I’m an antenatal teacher and I always go through the safe co-sleeping issues with classes as even those who say they will never bring baby into bed have a 50% likelihood of doing it one night when they are very tired so they need to know how to minimise risks. They mostly know the “safe sleeping seven” already but are confused about co-sleeping.
The most dangerous place is falling asleep with baby on a chair or a sofa.
I recommend:
Www.isisonline.org.uk

trisher Thu 06-Jun-19 11:49:48

I fell asleep breast feeding and all 3 of my DSs slept in our bed at times. There was a movement in favour of children sleeping with their parents -book called "the Family Bed". I just wanted to sleep!
I remember being told about premature babies and how gypsy mothers would strap a baby to their front so they were warm and had access to the breast. Apparently in the very early stages of incubators and in some inadequately run hospitals this had a higher rate of success. (Not suggesting it would now by the way)

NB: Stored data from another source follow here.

(* ===== verification/Tests.v ===== *)
(** * The unit tests of [lib.rs]

    Each [#[test]] of [mod tests] as a check on the catalog [DATA] that
    returns [true] when the test passes: a panic of the code under test
    ([None]) fails it, [assert_eq!] compares the strings or the lists of
    names, [names.sort()] is [StableSort.sort_by] on [String.compare] (the
    byte order of Rust's [str]), and [assert_approx_eq!] is a difference
    below [1.0e-6].  The tests read the global [DATA], here the [Section]
    variable.

    The tests were written against the full [simplemaps] catalog, which is
    not part of the sources; on the sample catalog of [Samples] the tests
    of Pittsburgh and of [opposite_longitude] pass, and those that list a
    whole band or narrate Jaque need the full file.  The theorem of this
    file shows that each full-text test passes exactly when the two
    sentence tests of the same city pass, on any catalog whose names hold
    no line feed: the greeting and the coordinate line do not depend on
    the catalog. *)

From Stdlib Require Import String Ascii List Bool QArith.
From S2P Require Import Prelude F64 City Samples StableSort Bands Ranking Directional Render Lines.
Import ListNotations.
Local Open Scope string_scope.

(** The [City] literals of the tests: population [0.0]. *)
Definition test_city (n : string) (lat lon : Q) (ctry prov : string) : City :=
  {| name := n; latitude := Num lat; longitude := Num lon; population := Num 0;
     country := ctry; province := prov |}.

Definition pittsburgh : City :=
  test_city "Pittsburgh" 40.4299986 (-79.99998539) "United States of America" "Pennsylvania".
Definition jaque : City :=
  test_city "Jaque" 7.518958353 (-78.16601465) "Panama" "Darién".

Definition test_lat : f64 := Num 40.4299986.
Definition test_long : f64 := Num (-79.99998539).

(** [cities.iter().map(|ref c| &c.name).collect()] *)
Definition names (cities : list City) : list string := map name cities.

(** [names.sort()] *)
Definition sort_names (ns : list string) : option (list string) :=
  sort_by (fun a b => Some (String.compare a b)) ns.

(** [assert_eq!] on two vectors of strings. *)
Fixpoint names_eqb (l1 l2 : list string) : bool :=
  match l1, l2 with
  | [], [] => true
  | x :: xs, y :: ys => String.eqb x y && names_eqb xs ys
  | _, _ => false
  end.

(** [assert_eq!] on the [String] a function returns; a panic fails. *)
Definition text_eqb (o : option string) (expected : string) : bool :=
  match o with Some s => String.eqb s expected | None => false end.

(** A check that may panic: the panic fails the test. *)
Definition passes (o : option bool) : bool :=
  match o with Some b => b | None => false end.

(** [assert_approx_eq!(a, b)]: [(a - b).abs() < 1.0e-6]. *)
Definition approx_eq (a b : f64) : bool := (fabs (a - b) <? Num (1 # 1000000))%f64.

Definition it_finds_longitude_on_other_side_of_the_world : bool :=
  let long := Num (-79.99998539) in
  approx_eq (opposite_longitude long) (Num 100.00001461) &&
  let long := (long * Num (-1))%f64 in
  approx_eq (opposite_longitude long) (Num (-100.00001461)).

Section Tests.
Variable DATA : list City.
Local Open Scope panic_scope.

Definition it_finds_cities_with_same_latitude : bool :=
  passes (ns <- sort_names (names (same_latitude DATA test_lat)) ;;
          Some (names_eqb ns
    ["Adapazari"; "Agdam"; "Alexandroupoli"; "Ali Bayramli"; "Allentown"; "Altoona";
     "Amasya"; "Andijon"; "Anxi"; "Aomori"; "Arcata"; "Artashat"; "Ashtarak"; "Aveiro";
     "Baku"; "Baotou"; "Beaver Falls"; "Berat"; "Bilecik"; "Bloomington"; "Bolu";
     "Boulder"; "Brindisi"; "Burlington"; "Bursa"; "Canakkale"; "Cankiri"; "Canton";
     "Castello"; "Changping"; "Chosan"; "Coimbra"; "Columbus"; "Corovode"; "Corum";
     "Covilha"; "Craig"; "Dandong"; "Datong"; "Dunhuang"; "Elko"; "Erseke"; "Eureka";
     "Fargona"; "Fengzhen"; "Fier"; "Fort Collins"; "Gadabay"; "Ganca"; "Gavarr";
     "Giresun"; "Gjirokaster"; "Goranboy"; "Goycay"; "Gramsh"; "Grand Island"; "Greeley";
     "Guadalajara"; "Guarda"; "Guliston"; "Gumushane"; "Gyumri"; "Hachinohe";
     "Hanggin Houqi"; "Harrisburg"; "Hirosaki"; "Hohhot"; "Ijevan"; "Izmit"; "Jinxi";
     "Jizzax"; "Johnstown"; "Kars"; "Katerini"; "Kearney"; "Khujand"; "Kimchaek";
     "Kimhyonggwon"; "Kirksville"; "Kokomo"; "Konibodom"; "Korce"; "Lafayette";
     "Lancaster"; "Lecce"; "Lima"; "Lincoln"; "Madrid"; "Mansfield"; "Marion"; "McCook";
     "Muncie"; "Naples"; "Navoi"; "New York"; "Newark"; "Olbia"; "Olmaliq"; "Osh";
     "Paterson"; "Peoria"; "Permet"; "Philadelphia"; "Pittsburgh"; "Pogradec";
     "Polygyros"; "Potenza"; "Provo"; "Qinhuangdao"; "Qoqon"; "Quincy"; "Redding";
     "Sakarya"; "Salerno"; "Salt Lake City"; "Sassari"; "Sinuiju"; "State College";
     "Sumqayt"; "Taedong"; "Taranto"; "Tepelene"; "Thessaloniki"; "Tokat"; "Trenton";
     "Turkmenbasy"; "Urbana"; "Vanadzor"; "Vernal"; "Viseu"; "Vlore"; "Wheeling";
     "Xuanhua"; "Yerevan"; "Yevlax"; "Yingkow"; "York"; "Zanesville"; "Zhangjiakou"])).

Definition it_filters_to_ten_by_population : bool :=
  passes (cities <- top_by_population (same_latitude DATA test_lat) ;;
          Some (names_eqb (names cities)
    ["New York"; "Philadelphia"; "Madrid"; "Baku"; "Naples"; "Pittsburgh"; "Datong";
     "Bursa"; "Jinxi"; "Hohhot"])).

Definition it_sorts_easterly : bool :=
  passes (cities <- top_by_population (same_latitude DATA test_lat) ;;
          cities <- sort_easterly cities test_long ;;
          Some (names_eqb (names cities)
    ["Philadelphia"; "New York"; "Madrid"; "Naples"; "Bursa"; "Baku"; "Hohhot"; "Datong";
     "Jinxi"; "Pittsburgh"])).

Definition it_creates_latitude_text : bool :=
  text_eqb (latitude_text DATA pittsburgh)
    ("If you fly along this latitude in an easterly direction, you will look down on Philadelphia, New York, Madrid, Naples, Bursa, Baku, Hohhot, Datong, Jinxi, Pittsburgh.").

Definition it_creates_latitude_text_for_small_cities : bool :=
  text_eqb (latitude_text DATA jaque)
    ("If you fly along this latitude in an easterly direction, you will look down on Bucaramanga, Cucuta, Bouake, Abeokuta, Ibadan, Oyo, Ife, Ado Ekiti, Ikare, Jaque.").

Definition it_finds_cities_with_same_longitude : bool :=
  passes (ns <- sort_names (names (same_longitude DATA test_long)) ;;
          Some (names_eqb ns
    ["Alor Setar"; "Ang Thong"; "Babahoyo"; "Balboa"; "Ban Houayxay"; "Barrie";
     "Beaver Falls"; "Blacksburg"; "Bukittinggi"; "Butterworth"; "Chainat"; "Charleston";
     "Chiang Rai"; "Chiclayo"; "Chitre"; "Chone"; "Chulucanas"; "Cienfuegos";
     "Clarksburg"; "Cobalt"; "Colon"; "Coral Gables"; "Coral Springs"; "Dali"; "Erie";
     "Esmeraldas"; "Ferrenafe"; "Florence"; "Fort Lauderdale"; "Fort Pierce";
     "George Town"; "Greensboro"; "Guayaquil"; "Hamilton"; "Hat Yai"; "Homestead";
     "Hua Hin"; "Kamphaeng Phet"; "Kanchanaburi"; "Kangar"; "Las Tablas"; "Lijiang";
     "Macara"; "Machala"; "Miami"; "Miami Beach"; "Milagro"; "Morgantown"; "Moron";
     "Motupe"; "Muisne"; "Nakhon Pathom"; "Nakhon Sawan"; "Nakhon Si Thammarat";
     "New Liskeard"; "Nonthaburi"; "Olmos"; "Orangeville"; "Pacasmayo"; "Padang";
     "Padangpanjang"; "Panama City"; "Parry Sound"; "Penonome"; "Phatthalung"; "Phayao";
     "Phetchaburi"; "Phichit"; "Phitsanulok"; "Phrae"; "Pimentel"; "Pinas"; "Pittsburgh";
     "Placetas"; "Portoviejo"; "Prachuap Khiri Khan"; "Ratchaburi"; "Roanoke";
     "Sagua la Grande"; "Salisbury"; "Samut Sakhon"; "Samut Songkhram"; "Santa Clara";
     "Satun"; "Sing Buri"; "Sukhothai"; "Sumter"; "Sungai Petani"; "Supham Buri";
     "Thung Song"; "Trang"; "Tumbes"; "Tura"; "Uthai Thani"; "Uttaradit"; "Vero Beach";
     "West Palm Beach"; "White Sulphur Springs"; "Winston-Salem"; "Zhangye"])).

Definition it_filters_longitude_cities_to_ten_by_population : bool :=
  passes (cities <- top_by_population (same_longitude DATA test_long) ;;
          Some (names_eqb (names cities)
    ["Miami"; "Guayaquil"; "George Town"; "Pittsburgh"; "Fort Lauderdale"; "Padang";
     "Panama City"; "West Palm Beach"; "Hamilton"; "Chiclayo"])).

Definition it_sorts_northerly : bool :=
  passes (cities <- top_by_population (same_longitude DATA test_long) ;;
          cities <- sort_northerly cities test_lat test_long ;;
          Some (names_eqb (names cities)
    ["Hamilton"; "North Pole"; "George Town"; "Padang"; "South Pole"; "Chiclayo";
     "Guayaquil"; "Panama City"; "Miami"; "Fort Lauderdale"; "West Palm Beach";
     "Pittsburgh"])).

Definition it_creates_longitude_text : bool :=
  text_eqb (longitude_text DATA pittsburgh)
    ("If you fly along this longitude starting north, you will look down on Hamilton, North Pole, George Town, Padang, South Pole, Chiclayo, Guayaquil, Panama City, Miami, Fort Lauderdale, West Palm Beach, Pittsburgh.").

Definition it_creates_longitude_text_for_small_cities : bool :=
  text_eqb (longitude_text DATA jaque)
    ("If you fly along this longitude starting north, you will look down on Raleigh, North Pole, Xining, Panzhihua, Kota Baharu, Kuala Lumpur, Shah Alam, Kelang, Malacca, Pekanbaru, South Pole, Jaque.").

Definition it_creates_full_text : bool :=
  text_eqb (location_text DATA pittsburgh)
    ("You are now in Pittsburgh, Pennsylvania, United States of America"
      ++ nl ++ "40°25'N 79°59'W"
      ++ nl ++ "If you fly along this latitude in an easterly direction, you will look down on Philadelphia, New York, Madrid, Naples, Bursa, Baku, Hohhot, Datong, Jinxi, Pittsburgh."
      ++ nl ++ "If you fly along this longitude starting north, you will look down on Hamilton, North Pole, George Town, Padang, South Pole, Chiclayo, Guayaquil, Panama City, Miami, Fort Lauderdale, West Palm Beach, Pittsburgh.").

Definition it_creates_full_text_for_small_cities : bool :=
  text_eqb (location_text DATA jaque)
    ("You are now in Jaque, Darién, Panama"
      ++ nl ++ "7°31'N 78°9'W"
      ++ nl ++ "If you fly along this latitude in an easterly direction, you will look down on Bucaramanga, Cucuta, Bouake, Abeokuta, Ibadan, Oyo, Ife, Ado Ekiti, Ikare, Jaque."
      ++ nl ++ "If you fly along this longitude starting north, you will look down on Raleigh, North Pole, Xining, Panzhihua, Kota Baharu, Kuala Lumpur, Shah Alam, Kelang, Malacca, Pekanbaru, South Pole, Jaque.").
End Tests.

(** ** What the tests check *)

Lemma location_text_eq (DATA : list City) (city : City) (lat lon : string) :
  latitude_text DATA city = Some lat -> longitude_text DATA city = Some lon ->
  location_text DATA city =
  Some ("You are now in " ++ city_display city ++ ", " ++ province city ++ ", "
        ++ country city ++ nl
        ++ latitude_in_degrees (latitude city) ++ " "
        ++ longitude_in_degrees (longitude city) ++ nl
        ++ lat ++ nl ++ lon).
Proof. intros El Eo. unfold location_text. rewrite El, Eo. reflexivity. Qed.

(** A full-text check against [expected] passes exactly when the two
    sentence checks against its last two lines do, when no name holds a
    line feed: [expected] is the text of the city with those sentences. *)
Lemma full_text_check (DATA : list City) (city : City) (el eo expected : string) :
  Forall (fun c => has_lf (name c) = false) DATA ->
  has_lf (name city) = false -> has_lf (province city) = false ->
  has_lf (country city) = false ->
  split_lines expected =
    [("You are now in " ++ city_display city ++ ", " ++ province city ++ ", "
      ++ country city);
     (latitude_in_degrees (latitude city) ++ " " ++ longitude_in_degrees (longitude city));
     el; eo] ->
  ("You are now in " ++ city_display city ++ ", " ++ province city ++ ", "
   ++ country city ++ nl
   ++ latitude_in_degrees (latitude city) ++ " "
   ++ longitude_in_degrees (longitude city) ++ nl
   ++ el ++ nl ++ eo) = expected ->
  text_eqb (location_text DATA city) expected =
  text_eqb (latitude_text DATA city) el && text_eqb (longitude_text DATA city) eo.
Proof.
  intros Hn Hc Hp Hy Hsplit Hfull.
  destruct (latitude_text DATA city) as [lat|] eqn:El;
    [|unfold location_text; rewrite El; reflexivity].
  destruct (longitude_text DATA city) as [lon|] eqn:Eo;
    [|unfold location_text; rewrite El, Eo; rewrite andb_false_r; reflexivity].
  pose proof (location_text_eq DATA city lat lon El Eo) as Et.
  destruct (location_text_split DATA city _ Hn Hc Hp Hy Et)
    as (lat' & lon' & El' & Eo' & Hs).
  rewrite El in El'. rewrite Eo in Eo'. injection El' as <-. injection Eo' as <-.
  rewrite Et. cbn [text_eqb].
  destruct (String.eqb_spec lat el) as [<-|Hl]; destruct (String.eqb_spec lon eo) as [<-|Ho];
    cbn [andb]; [rewrite Hfull; apply String.eqb_refl| | |];
    apply String.eqb_neq; intros Heq; rewrite Heq, Hsplit in Hs;
    injection Hs; intros; congruence.
Qed.

(** On any catalog whose city names hold no line feed, each
    full-text test of [lib.rs] ([it_creates_full_text] and its Jaque
    variant) passes exactly when the latitude and the longitude text tests
    of the same city pass: the greeting and the coordinate line
    ([40°25'N 79°59'W], [7°31'N 78°9'W]) are right whatever the catalog. *)
Theorem full_text_tests_iff (DATA : list City) :
  Forall (fun c => has_lf (name c) = false) DATA ->
  it_creates_full_text DATA =
    it_creates_latitude_text DATA && it_creates_longitude_text DATA /\
  it_creates_full_text_for_small_cities DATA =
    it_creates_latitude_text_for_small_cities DATA &&
    it_creates_longitude_text_for_small_cities DATA.
Proof.
  intros Hn. split; apply full_text_check; try exact Hn; by_compute.
Qed.

(** ** The tests on the sample catalog *)

(** The Pittsburgh tests and the [opposite_longitude] test pass on the
    sample catalog; the tests listing whole bands and the Jaque tests need
    the full file. *)
Lemma sample_catalog_tests :
  it_finds_longitude_on_other_side_of_the_world = true /\
  it_filters_to_ten_by_population SAMPLE_DATA = true /\
  it_sorts_easterly SAMPLE_DATA = true /\
  it_creates_latitude_text SAMPLE_DATA = true /\
  it_filters_longitude_cities_to_ten_by_population SAMPLE_DATA = true /\
  it_sorts_northerly SAMPLE_DATA = true /\
  it_creates_longitude_text SAMPLE_DATA = true /\
  it_creates_full_text SAMPLE_DATA = true /\
  it_finds_cities_with_same_latitude SAMPLE_DATA = false /\
  it_creates_latitude_text_for_small_cities SAMPLE_DATA = false.
Proof. repeat split; by_compute. Qed.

Farmor15 Thu 06-Jun-19 12:24:43

Abuelana - lots of different opinions here, as in everything connected with babies! Problem is, as a grandparent, there is only a certain amount you can do - in the end, it's the parents' choice. Sounds like your daughter doesn't necessarily intend to "bed-share" but just fell asleep while feeding. If it's in your house, and your bed, check that the mattress is firm, and if not, see if you can swap around with another in the house.

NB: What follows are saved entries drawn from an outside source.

(** The four locals of [main] that survive a loop iteration. *)
Record state : Type := State {
  use_live : bool;
  placeholder_last_pts : option Z;
  first_live_pts : option Z;
  pts_offset : option Z;
}.

Definition initial : state :=
  {| use_live := false; placeholder_last_pts := None;
     first_live_pts := None; pts_offset := None |}.

(** Lines 115-131: the body of [if use_live:] for one packet read from the
    live descriptor.  Returns the updated locals and the bytes written. *)
Definition live_packet (st : state) (packet : list Z) : res (state * list Z) :=
  run (
    let mutable_packet := packet in
    let* parsed := lift (extract_pts mutable_packet) in
    match parsed with
    | Some (pts, pts_pos, dts, dts_pos) =>
        let st :=
          match first_live_pts st with
          | None =>
              let first_live := pts in
              let placeholder_last :=
                match placeholder_last_pts st with
                | None => pts
                | Some p => p
                end in
              {| use_live := use_live st;
                 placeholder_last_pts := Some placeholder_last;
                 first_live_pts := Some first_live;
                 pts_offset := Some (Z.land (placeholder_last - first_live) PTS_MASK) |}
          | Some _ => st
          end in
        match pts_offset st with
        | Some off =>
            let new_pts := Z.land (pts + off) PTS_MASK in
            let mutable_packet := set_slice mutable_packet pts_pos (pts_pos + 5) (encode_pts new_pts) in
            match dts, dts_pos with
            | Some dts, Some dts_pos =>
                let new_dts := Z.land (dts + off) PTS_MASK in
                Next (st, set_slice mutable_packet dts_pos (dts_pos + 5) (encode_pts new_dts))
            | _, _ => Next (st, mutable_packet)
            end
        | None => Next (st, mutable_packet)
        end
    | None => Next (st, mutable_packet)
    end).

When I stayed with son and dil, or they stayed in our house, I was always nervous as I knew they shared bed with baby - I had got a cot but they never used it! I would lie awake at night, listening for baby sounds and thinking the worst. I tried raising the issue, gently, but it made no difference -they said they had read guidelines and decided it was safe. And yet they were paranoid about other aspects of safety!

Even now, with 4 GC, I worry about them - I think it's natural for grandparents.

Deedaa Thu 06-Jun-19 16:24:57

Tomorrow's World once filmed a baby spending the night in bed between it's parents. Every time the baby wriggles around the parents automatically moved their bodies out of the way. Obviously no alcohol or drugs were involved.